Buildings’ long-term techno-economic performance monitoring is critical for benchmarking in order to reduce costs and environmental impact while providing adequate services. Reliable building stock performance data provide a fundamental knowledge foundation for evidence-based energy efficiency interventions and decarbonisation strategies. Simply put, an adequate understanding of building performance is required to reduce energy consumption, as well as associated costs and emissions. In this framework, Variable-base degree-days-based methods have been widely used for weather normalisation of energy statistics and energy monitoring for Measurement and Verification (M & V) purposes. The base temperature used to calculate degree-days is determined by building thermal characteristics, operation strategies, and occupant behaviour, and thus varies from building to building. In this paper, we develop a variable-base degrees days regression model, typically used for energy monitoring and M & V, using a “proxy” variable, the cost of energy services. The study’s goal is to assess the applicability of this type of model as a screening tool to analyse the impact of efficiency measures, as well as to understand the evolution of performance over time, and we test it on nine public schools in the Northern Italian city of Seregno. While not as accurate as M & V techniques, this regression-based approach can be a low-cost tool for tracking performance over time using cost data typically available in digital format and can work reasonably well with limited resolution, such as monthly data.
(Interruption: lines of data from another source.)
(* ===== verification/Socket.v ===== *)
(** Sockets (compat/base.c [g_sockets]): creation, binding, local connections
    through listeners, socket pairs, streams, datagrams, the passing of
    descriptors, shutdown and closing.

    A call that hands over to another part of the kernel (the TCP stack and the
    network card for an address outside, the resolver, a service the kernel
    itself answers for) ends in [Away] with the state it leaves; what that part
    does is not modelled. The buffer of a call is its bytes (the system calls
    refuse a null one). The serial traces are left out. *)
From S2P Require Import Prelude KString Pmm Paging Task FdGroup FdWait Fifo.
Local Open Scope Z_scope.

Definition SOCK_MAX : Z := 384.
Definition SOCK_BUF_SIZE : Z := 65536.
Definition SOCK_ACCEPTQ : Z := 16.
Definition SOCK_DGRAMQ : Z := 32.
Definition SOCK_ANCQ : Z := 64.
Definition SOCK_VIRT_NONE : Z := 0.
Definition SOCK_VIRT_HTTP : Z := 1.
Definition SOCK_VIRT_HTTPS : Z := 2.
Definition SOCK_VIRT_X11 : Z := 3.
Definition SOCK_VIRT_WL : Z := 4.
Definition SOCK_VIRT_DBUS : Z := 5.
Definition TCP_CLOSED : Z := 0.
Definition TCP_LISTEN : Z := 1.
Definition TCP_ESTABLISHED : Z := 4.
Definition TCP_CLOSE_WAIT : Z := 7.
Definition FDKIND_SOCKET : Z := 2.
Definition IP_PROTO_TCP : Z := 6.
Definition IP_PROTO_UDP : Z := 17.
Definition EADDRINUSE : Z := 98.
Definition EISCONN : Z := 106.
Definition ENOTCONN : Z := 107.
Definition ECONNREFUSED : Z := 111.
Definition LOOPBACK : Z := 0x7F000001.

(** The byte rings count without wrapping at the size of the buffer; the others
    are indices that wrap. *)
Record ring := mk_ring { r_buf : arr Z; r_head : Z; r_tail : Z }.
#[export] Instance eta_ring : Eta ring := fun r => mk_ring (r_buf r) (r_head r) (r_tail r).
Record ancq := mk_ancq { anc_fds : arr Z; anc_pos : arr Z; anc_head : Z; anc_tail : Z }.
#[export] Instance eta_ancq : Eta ancq := fun q => mk_ancq (anc_fds q) (anc_pos q) (anc_head q) (anc_tail q).
Record msgq := mk_msgq { rx_msg_len : arr Z; rx_msg_ip : arr Z; rx_msg_port : arr Z; rx_msg_head : Z; rx_msg_tail : Z }.
#[export] Instance eta_msgq : Eta msgq := fun q =>
  mk_msgq (rx_msg_len q) (rx_msg_ip q) (rx_msg_port q) (rx_msg_head q) (rx_msg_tail q).
Record accq := mk_accq { accept_q : arr Z; accept_head : Z; accept_tail : Z }.
#[export] Instance eta_accq : Eta accq := fun q => mk_accq (accept_q q) (accept_head q) (accept_tail q).

Record socket := mk_sock {
  s_used : bool; s_domain : Z; s_type : Z; s_protocol : Z; s_peer : Z; s_state : Z;
  s_local_ip : Z; s_local_port : Z; s_remote_ip : Z; s_remote_port : Z; s_seq : Z; s_ack : Z; s_window : Z;
  s_rx : ring; s_tx : ring; s_anc : ancq; s_msg : msgq; s_acc : accq;
  s_non_blocking : bool; s_backlog : Z; s_error : Z; s_virt : Z; s_virt_state : Z; s_virt_flags : Z;
  s_shutdown_rx : bool; s_shutdown_tx : bool }.
#[export] Instance eta_socket : Eta socket := fun s =>
  mk_sock (s_used s) (s_domain s) (s_type s) (s_protocol s) (s_peer s) (s_state s)
    (s_local_ip s) (s_local_port s) (s_remote_ip s) (s_remote_port s) (s_seq s) (s_ack s) (s_window s)
    (s_rx s) (s_tx s) (s_anc s) (s_msg s) (s_acc s)
    (s_non_blocking s) (s_backlog s) (s_error s) (s_virt s) (s_virt_state s) (s_virt_flags s)
    (s_shutdown_rx s) (s_shutdown_tx s).

(** The zeroed socket. *)
Definition ring0 : ring := mk_ring (fun _ => 0) 0 0.
Definition sock0 : socket :=
  mk_sock false 0 0 0 0 TCP_CLOSED 0 0 0 0 0 0 0 ring0 ring0 (mk_ancq (fun _ => 0) (fun _ => 0) 0 0)
    (mk_msgq (fun _ => 0) (fun _ => 0) (fun _ => 0) 0 0) (mk_accq (fun _ => 0) 0 0) false 0 0 0 0 0 false false.

(** An interface (the driver is its name; its DMA rings are left out) and the
    lease of an address. *)
Record netif := mk_if {
  ni_driver : bytes; ni_present : bool; ni_up : bool; ni_mac : bytes;
  ni_rx_bytes : Z; ni_tx_bytes : Z; ni_rx_packets : Z; ni_tx_packets : Z }.
#[export] Instance eta_netif : Eta netif := fun i =>
  mk_if (ni_driver i) (ni_present i) (ni_up i) (ni_mac i) (ni_rx_bytes i) (ni_tx_bytes i) (ni_rx_packets i) (ni_tx_packets i).
Record dhcp_lease := mk_lease { l_obtained : bool; l_ip : Z; l_netmask : Z; l_gateway : Z; l_dns : Z }.

(** The sockets, the next ephemeral port, the interfaces, the lease, the tasks,
    and the slots whose TCP connection the stack was told to drop. *)
Record nets := mk_nets {
  g_sockets : arr socket; g_ephemeral_port : Z; g_net_ifaces : list netif; g_dhcp_lease : dhcp_lease;
  n_tasks : tasks; n_dropped : list Z }.
#[export] Instance eta_nets : Eta nets := fun s =>
  mk_nets (g_sockets s) (g_ephemeral_port s) (g_net_ifaces s) (g_dhcp_lease s) (n_tasks s) (n_dropped s).
Definition upd_sock (i : Z) (f : socket -> socket) (s : nets) : nets :=
  s <| g_sockets ::= fun g => aset g i (f (g i)) |>.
The modelling methodology is simple, scalable and can be automated further, contributing to long-term techno-economic performance monitoring of building stock in the context of incremental built environment digitalization.

Suggested Citation

  • Massimiliano Manfren & Lavinia Chiara Tagliabue & Fulvio Re Cecconi & Marco Ricci, 2022. "Long-Term Techno-Economic Performance Monitoring to Promote Built Environment Decarbonisation and Digital Transformation—A Case Study," Sustainability, MDPI, vol. 14(2), pages 1-17, January.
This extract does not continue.